**ABOUT THIS EXERCISE:** Please take the lines from the one holding "From S2P Require Import Prelude GoStrings GoPath" through the one holding "(** Go: internal/sink/layout/layout.go:25-45" in the data below and copy them exactly.

**RECORDS SHOWN:**
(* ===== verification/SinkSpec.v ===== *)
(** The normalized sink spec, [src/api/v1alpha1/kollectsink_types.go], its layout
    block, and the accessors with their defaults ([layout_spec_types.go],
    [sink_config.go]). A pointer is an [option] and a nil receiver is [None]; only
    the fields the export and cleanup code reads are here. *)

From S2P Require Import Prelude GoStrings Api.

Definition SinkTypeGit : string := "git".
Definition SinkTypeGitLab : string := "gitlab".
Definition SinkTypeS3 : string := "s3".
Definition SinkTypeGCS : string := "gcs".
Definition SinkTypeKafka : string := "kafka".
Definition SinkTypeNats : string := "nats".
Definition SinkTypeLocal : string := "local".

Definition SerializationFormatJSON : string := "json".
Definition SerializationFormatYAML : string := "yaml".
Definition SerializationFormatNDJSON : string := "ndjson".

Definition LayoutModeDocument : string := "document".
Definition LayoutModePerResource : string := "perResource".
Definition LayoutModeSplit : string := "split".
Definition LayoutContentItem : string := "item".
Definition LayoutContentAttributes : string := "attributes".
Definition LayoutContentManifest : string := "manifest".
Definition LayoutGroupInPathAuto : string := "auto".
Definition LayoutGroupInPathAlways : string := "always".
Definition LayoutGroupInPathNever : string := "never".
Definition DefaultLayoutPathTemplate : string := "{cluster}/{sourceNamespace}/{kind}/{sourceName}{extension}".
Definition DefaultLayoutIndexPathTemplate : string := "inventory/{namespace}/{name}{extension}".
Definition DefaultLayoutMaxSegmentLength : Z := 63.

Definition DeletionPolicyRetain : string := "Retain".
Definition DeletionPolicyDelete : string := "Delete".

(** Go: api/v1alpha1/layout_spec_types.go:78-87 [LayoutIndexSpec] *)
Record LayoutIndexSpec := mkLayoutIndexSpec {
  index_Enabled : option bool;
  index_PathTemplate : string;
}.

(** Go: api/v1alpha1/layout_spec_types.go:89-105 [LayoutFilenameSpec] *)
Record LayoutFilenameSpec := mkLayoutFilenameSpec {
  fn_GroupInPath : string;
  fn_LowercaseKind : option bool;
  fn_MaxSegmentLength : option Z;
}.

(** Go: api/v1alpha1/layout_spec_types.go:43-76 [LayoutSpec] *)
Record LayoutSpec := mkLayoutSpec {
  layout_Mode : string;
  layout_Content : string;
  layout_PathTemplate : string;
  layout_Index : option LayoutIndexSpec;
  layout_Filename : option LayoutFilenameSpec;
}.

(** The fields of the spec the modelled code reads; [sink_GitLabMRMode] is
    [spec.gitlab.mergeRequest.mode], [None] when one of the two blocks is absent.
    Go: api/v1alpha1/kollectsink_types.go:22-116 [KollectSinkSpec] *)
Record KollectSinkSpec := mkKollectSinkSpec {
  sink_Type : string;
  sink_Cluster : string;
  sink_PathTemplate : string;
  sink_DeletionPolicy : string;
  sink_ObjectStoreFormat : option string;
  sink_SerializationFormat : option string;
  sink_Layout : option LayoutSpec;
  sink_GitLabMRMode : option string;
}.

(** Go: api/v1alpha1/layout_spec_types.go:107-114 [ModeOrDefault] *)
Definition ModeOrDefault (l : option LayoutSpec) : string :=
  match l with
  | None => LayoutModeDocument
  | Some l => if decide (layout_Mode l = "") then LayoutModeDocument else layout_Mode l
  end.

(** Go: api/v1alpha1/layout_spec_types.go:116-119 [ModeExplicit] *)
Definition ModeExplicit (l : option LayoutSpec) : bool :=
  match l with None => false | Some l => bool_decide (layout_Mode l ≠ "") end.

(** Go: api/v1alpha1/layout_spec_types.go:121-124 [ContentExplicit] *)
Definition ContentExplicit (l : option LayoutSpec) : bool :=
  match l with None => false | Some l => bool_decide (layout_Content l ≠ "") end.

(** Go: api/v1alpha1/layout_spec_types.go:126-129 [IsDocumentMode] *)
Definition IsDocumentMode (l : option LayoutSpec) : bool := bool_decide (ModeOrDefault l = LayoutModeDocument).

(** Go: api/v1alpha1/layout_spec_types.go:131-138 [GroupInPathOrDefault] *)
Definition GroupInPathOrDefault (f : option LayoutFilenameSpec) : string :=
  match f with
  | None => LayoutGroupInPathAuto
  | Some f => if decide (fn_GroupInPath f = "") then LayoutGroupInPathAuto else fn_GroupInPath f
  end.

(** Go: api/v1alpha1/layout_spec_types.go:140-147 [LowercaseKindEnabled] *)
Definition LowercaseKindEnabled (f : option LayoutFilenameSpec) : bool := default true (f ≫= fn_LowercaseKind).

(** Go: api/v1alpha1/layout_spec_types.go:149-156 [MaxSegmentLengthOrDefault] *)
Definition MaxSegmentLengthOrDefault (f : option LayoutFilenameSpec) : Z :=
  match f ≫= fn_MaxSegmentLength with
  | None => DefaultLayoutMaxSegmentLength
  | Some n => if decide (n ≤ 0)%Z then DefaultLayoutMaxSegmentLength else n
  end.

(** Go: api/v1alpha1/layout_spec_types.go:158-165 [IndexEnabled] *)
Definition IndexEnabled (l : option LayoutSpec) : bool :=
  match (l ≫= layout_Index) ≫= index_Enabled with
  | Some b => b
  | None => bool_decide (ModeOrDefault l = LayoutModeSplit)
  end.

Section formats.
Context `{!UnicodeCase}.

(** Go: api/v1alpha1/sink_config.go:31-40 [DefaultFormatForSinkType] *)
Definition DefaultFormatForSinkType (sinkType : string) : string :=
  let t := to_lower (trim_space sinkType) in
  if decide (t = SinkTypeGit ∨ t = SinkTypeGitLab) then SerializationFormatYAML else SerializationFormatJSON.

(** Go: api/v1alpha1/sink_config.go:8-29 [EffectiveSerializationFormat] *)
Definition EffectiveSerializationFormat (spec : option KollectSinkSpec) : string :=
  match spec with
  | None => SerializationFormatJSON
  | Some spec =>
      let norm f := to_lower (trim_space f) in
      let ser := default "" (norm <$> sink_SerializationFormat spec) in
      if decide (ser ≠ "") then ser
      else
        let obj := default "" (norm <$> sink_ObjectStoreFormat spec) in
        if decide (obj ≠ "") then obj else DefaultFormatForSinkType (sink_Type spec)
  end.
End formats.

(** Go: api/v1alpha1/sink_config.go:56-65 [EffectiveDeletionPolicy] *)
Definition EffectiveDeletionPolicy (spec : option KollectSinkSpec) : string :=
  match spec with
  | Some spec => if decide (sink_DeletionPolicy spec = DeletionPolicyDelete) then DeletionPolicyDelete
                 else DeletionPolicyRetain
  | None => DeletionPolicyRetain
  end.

==

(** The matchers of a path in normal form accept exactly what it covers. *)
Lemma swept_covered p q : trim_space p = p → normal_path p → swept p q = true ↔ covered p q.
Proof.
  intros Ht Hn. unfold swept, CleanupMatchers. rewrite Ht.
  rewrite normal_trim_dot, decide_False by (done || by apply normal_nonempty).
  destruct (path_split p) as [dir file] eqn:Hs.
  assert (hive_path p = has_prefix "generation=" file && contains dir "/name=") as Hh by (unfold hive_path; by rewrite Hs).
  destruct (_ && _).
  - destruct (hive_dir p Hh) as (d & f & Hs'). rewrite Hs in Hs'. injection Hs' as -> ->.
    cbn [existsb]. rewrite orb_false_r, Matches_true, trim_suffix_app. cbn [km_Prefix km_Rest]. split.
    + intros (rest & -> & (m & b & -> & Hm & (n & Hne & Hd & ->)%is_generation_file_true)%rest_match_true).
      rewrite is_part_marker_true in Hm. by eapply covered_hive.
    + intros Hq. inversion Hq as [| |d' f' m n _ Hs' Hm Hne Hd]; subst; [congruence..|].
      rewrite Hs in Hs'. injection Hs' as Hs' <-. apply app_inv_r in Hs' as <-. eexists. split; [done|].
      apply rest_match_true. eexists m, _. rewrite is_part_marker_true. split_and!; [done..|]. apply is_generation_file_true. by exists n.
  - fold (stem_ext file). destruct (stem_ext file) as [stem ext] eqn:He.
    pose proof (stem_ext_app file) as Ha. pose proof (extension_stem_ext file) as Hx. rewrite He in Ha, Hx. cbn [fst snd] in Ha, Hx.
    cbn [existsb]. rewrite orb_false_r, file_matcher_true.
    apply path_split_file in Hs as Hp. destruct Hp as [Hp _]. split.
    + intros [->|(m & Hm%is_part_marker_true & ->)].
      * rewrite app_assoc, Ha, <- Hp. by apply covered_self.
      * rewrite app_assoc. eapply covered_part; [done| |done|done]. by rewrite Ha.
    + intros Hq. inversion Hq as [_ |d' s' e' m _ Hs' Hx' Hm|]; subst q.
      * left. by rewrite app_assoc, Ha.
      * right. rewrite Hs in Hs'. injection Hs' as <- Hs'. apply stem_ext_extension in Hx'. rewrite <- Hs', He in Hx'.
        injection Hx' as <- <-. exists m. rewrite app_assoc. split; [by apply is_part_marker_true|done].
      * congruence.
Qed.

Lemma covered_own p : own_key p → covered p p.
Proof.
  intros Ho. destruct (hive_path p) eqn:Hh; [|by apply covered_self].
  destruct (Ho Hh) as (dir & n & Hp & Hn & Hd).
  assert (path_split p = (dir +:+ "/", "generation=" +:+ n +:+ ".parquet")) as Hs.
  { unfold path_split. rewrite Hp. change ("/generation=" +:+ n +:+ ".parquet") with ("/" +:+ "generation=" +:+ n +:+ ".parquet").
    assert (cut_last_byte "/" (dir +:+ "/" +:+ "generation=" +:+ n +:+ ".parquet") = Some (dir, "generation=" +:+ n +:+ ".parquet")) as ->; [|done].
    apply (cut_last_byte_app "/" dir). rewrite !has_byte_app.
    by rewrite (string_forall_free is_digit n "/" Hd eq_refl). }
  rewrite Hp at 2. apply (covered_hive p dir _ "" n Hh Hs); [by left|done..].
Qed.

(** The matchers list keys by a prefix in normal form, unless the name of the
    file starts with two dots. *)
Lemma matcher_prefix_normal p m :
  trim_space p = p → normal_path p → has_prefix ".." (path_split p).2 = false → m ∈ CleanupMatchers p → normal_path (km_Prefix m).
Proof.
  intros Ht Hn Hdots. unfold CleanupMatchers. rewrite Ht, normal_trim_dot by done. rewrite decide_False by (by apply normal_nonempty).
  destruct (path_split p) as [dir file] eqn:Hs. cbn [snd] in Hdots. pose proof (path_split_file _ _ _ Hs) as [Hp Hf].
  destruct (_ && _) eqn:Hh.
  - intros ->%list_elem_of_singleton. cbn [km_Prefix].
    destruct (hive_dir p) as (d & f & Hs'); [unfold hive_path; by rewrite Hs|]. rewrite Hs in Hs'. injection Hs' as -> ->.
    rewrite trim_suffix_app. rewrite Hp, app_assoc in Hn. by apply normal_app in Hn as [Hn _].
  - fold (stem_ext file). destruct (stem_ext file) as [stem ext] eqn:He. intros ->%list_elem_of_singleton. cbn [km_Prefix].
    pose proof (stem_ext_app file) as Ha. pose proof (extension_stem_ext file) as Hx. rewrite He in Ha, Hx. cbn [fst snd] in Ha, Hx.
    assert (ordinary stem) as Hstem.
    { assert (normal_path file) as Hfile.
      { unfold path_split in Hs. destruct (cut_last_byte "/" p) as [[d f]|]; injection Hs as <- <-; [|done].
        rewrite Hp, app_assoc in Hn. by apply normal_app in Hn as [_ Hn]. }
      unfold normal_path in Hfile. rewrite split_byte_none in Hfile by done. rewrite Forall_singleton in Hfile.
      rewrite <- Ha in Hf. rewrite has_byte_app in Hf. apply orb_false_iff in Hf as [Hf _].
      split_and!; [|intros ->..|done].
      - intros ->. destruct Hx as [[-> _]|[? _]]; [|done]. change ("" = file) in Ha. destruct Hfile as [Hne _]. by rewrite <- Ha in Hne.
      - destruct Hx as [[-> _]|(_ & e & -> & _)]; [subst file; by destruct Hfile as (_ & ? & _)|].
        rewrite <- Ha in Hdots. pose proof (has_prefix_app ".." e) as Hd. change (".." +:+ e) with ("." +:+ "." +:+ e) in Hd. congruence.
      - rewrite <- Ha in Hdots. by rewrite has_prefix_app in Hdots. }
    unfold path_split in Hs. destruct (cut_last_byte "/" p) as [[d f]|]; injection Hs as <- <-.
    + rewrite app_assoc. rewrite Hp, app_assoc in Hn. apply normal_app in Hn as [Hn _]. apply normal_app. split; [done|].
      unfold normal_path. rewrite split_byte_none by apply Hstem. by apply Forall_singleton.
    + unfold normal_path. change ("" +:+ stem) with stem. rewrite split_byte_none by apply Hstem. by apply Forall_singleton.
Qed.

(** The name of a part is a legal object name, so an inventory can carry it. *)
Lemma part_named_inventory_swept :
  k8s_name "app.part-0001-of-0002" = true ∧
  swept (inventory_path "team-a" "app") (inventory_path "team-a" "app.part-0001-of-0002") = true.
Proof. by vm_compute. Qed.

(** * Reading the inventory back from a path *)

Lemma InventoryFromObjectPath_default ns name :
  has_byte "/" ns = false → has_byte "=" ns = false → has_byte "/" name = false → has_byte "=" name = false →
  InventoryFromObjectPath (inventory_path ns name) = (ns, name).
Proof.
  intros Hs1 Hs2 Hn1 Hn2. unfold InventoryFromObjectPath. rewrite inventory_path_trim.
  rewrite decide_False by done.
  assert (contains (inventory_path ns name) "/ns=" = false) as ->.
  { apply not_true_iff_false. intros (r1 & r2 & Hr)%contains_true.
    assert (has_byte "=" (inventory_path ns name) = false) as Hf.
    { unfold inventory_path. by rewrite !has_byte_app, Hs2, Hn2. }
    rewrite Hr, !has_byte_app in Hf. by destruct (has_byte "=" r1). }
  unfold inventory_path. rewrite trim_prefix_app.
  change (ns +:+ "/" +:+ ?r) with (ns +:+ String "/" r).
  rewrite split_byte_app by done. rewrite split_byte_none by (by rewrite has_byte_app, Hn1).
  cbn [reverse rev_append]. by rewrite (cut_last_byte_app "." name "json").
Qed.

...

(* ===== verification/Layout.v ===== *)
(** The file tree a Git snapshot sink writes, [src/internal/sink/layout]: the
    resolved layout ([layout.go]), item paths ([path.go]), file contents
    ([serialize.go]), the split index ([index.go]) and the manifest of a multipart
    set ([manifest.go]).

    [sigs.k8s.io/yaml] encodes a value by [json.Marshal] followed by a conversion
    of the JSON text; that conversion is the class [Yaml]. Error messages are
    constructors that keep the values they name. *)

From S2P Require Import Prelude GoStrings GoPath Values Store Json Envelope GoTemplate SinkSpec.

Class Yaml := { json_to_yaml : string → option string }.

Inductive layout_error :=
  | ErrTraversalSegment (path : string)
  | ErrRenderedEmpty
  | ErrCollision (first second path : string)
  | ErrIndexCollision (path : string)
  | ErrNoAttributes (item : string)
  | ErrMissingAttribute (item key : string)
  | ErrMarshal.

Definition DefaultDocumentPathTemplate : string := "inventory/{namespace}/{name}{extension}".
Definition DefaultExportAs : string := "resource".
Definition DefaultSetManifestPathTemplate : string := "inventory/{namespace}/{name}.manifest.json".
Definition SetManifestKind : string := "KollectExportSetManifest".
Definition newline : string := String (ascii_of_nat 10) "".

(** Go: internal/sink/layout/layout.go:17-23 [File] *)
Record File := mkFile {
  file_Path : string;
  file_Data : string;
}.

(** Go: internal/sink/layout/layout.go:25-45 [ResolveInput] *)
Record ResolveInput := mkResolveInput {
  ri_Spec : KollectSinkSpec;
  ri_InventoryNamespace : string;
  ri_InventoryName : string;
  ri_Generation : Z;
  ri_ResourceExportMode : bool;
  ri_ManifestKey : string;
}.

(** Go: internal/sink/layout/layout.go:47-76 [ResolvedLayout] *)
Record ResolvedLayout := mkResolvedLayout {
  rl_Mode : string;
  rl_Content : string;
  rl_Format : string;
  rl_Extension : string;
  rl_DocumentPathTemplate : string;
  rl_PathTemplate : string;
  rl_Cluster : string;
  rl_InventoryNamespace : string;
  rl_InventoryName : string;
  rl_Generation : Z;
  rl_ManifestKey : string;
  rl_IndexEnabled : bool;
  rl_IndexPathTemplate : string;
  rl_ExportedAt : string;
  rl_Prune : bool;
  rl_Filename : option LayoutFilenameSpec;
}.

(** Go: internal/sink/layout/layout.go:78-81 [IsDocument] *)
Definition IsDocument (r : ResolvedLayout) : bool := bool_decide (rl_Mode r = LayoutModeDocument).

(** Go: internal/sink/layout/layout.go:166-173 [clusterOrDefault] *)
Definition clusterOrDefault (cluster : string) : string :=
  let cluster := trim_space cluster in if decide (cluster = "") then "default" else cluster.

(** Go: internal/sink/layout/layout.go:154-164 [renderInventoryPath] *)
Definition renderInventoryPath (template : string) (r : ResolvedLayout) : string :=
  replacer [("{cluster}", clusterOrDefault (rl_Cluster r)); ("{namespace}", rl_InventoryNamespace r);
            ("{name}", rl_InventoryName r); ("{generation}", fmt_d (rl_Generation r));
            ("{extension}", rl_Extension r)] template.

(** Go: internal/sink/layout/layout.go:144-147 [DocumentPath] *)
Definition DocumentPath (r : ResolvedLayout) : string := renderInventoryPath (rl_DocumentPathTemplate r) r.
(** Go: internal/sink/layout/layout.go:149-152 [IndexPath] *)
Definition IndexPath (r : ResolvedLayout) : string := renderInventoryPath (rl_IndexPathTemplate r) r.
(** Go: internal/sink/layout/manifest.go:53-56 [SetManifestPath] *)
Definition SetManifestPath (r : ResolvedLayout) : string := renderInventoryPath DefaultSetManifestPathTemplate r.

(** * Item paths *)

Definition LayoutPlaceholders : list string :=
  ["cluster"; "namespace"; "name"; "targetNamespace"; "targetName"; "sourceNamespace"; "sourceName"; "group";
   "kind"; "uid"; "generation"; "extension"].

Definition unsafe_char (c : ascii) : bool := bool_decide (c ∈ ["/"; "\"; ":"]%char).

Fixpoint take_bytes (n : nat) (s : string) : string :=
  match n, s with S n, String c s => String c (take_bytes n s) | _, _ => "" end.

**ANSWER TO THE PROBLEM:**
From S2P Require Import Prelude GoStrings GoPath Values Store Json Envelope GoTemplate SinkSpec.

Class Yaml := { json_to_yaml : string → option string }.

Inductive layout_error :=
  | ErrTraversalSegment (path : string)
  | ErrRenderedEmpty
  | ErrCollision (first second path : string)
  | ErrIndexCollision (path : string)
  | ErrNoAttributes (item : string)
  | ErrMissingAttribute (item key : string)
  | ErrMarshal.

Definition DefaultDocumentPathTemplate : string := "inventory/{namespace}/{name}{extension}".
Definition DefaultExportAs : string := "resource".
Definition DefaultSetManifestPathTemplate : string := "inventory/{namespace}/{name}.manifest.json".
Definition SetManifestKind : string := "KollectExportSetManifest".
Definition newline : string := String (ascii_of_nat 10) "".

(** Go: internal/sink/layout/layout.go:17-23 [File] *)
Record File := mkFile {
  file_Path : string;
  file_Data : string;
}.

(** Go: internal/sink/layout/layout.go:25-45 [ResolveInput] *)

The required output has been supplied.